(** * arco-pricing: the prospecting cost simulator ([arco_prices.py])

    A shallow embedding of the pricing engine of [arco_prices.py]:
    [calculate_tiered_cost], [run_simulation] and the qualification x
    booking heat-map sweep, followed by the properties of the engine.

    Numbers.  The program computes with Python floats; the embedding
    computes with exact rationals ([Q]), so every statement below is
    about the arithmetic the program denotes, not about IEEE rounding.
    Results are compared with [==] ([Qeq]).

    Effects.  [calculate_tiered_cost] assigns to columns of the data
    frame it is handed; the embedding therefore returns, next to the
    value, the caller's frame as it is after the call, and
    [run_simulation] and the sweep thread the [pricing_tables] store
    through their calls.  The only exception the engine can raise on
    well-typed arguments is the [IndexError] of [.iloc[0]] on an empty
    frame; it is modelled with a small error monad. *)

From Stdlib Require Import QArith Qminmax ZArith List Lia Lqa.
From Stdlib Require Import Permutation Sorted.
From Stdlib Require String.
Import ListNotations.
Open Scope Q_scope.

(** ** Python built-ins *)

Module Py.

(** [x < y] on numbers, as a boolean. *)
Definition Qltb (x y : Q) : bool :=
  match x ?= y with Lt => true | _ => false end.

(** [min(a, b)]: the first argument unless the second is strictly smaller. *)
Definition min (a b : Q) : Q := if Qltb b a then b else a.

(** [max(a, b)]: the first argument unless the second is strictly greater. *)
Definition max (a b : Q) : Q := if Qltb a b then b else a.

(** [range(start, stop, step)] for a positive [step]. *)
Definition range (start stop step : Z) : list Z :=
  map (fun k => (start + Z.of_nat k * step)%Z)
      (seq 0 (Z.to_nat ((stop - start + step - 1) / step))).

◇ ◇ ◇ ◇ ◇

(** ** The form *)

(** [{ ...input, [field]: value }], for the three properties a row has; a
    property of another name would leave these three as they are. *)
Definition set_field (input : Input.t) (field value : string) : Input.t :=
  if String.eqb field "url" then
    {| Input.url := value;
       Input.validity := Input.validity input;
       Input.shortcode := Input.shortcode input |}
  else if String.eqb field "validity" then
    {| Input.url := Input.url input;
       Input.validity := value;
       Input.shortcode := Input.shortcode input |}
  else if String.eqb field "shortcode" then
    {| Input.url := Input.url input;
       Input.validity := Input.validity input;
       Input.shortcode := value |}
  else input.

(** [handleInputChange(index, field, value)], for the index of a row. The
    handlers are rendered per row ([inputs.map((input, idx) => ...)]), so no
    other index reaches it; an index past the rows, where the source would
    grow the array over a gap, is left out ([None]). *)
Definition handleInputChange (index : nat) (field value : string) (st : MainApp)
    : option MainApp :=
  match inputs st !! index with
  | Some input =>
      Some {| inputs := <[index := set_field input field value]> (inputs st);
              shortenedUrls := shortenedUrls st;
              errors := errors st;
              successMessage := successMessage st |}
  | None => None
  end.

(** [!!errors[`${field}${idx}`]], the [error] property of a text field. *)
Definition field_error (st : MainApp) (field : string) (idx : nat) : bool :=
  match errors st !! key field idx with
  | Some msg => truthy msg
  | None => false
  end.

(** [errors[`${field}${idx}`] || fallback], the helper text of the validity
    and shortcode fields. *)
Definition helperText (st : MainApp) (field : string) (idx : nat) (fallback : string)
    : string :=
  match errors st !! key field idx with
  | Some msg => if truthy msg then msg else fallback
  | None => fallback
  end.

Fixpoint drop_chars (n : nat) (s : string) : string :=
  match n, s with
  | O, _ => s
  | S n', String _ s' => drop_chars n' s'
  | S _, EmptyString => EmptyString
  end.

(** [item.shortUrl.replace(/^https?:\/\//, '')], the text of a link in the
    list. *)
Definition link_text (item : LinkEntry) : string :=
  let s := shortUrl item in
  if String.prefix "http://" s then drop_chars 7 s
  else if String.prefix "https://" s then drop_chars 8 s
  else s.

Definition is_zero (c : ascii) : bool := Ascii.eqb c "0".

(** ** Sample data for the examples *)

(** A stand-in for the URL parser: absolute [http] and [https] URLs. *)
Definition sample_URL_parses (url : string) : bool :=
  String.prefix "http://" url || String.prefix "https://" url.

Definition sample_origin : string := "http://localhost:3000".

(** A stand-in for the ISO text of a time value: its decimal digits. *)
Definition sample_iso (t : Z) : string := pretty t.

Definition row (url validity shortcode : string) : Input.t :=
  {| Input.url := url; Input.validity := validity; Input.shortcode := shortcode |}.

◇ ◇ ◇ ◇ ◇

▶ **What is being asked**
Apply a filter for "validity" to the data above, then copy each line that matches.

▶ **Exercise output**
       Input.validity := Input.validity input;
  else if String.eqb field "validity" then
       Input.validity := value;
       Input.validity := Input.validity input;
(** [errors[`${field}${idx}`] || fallback], the helper text of the validity
Definition row (url validity shortcode : string) : Input.t :=
  {| Input.url := url; Input.validity := validity; Input.shortcode := shortcode |}.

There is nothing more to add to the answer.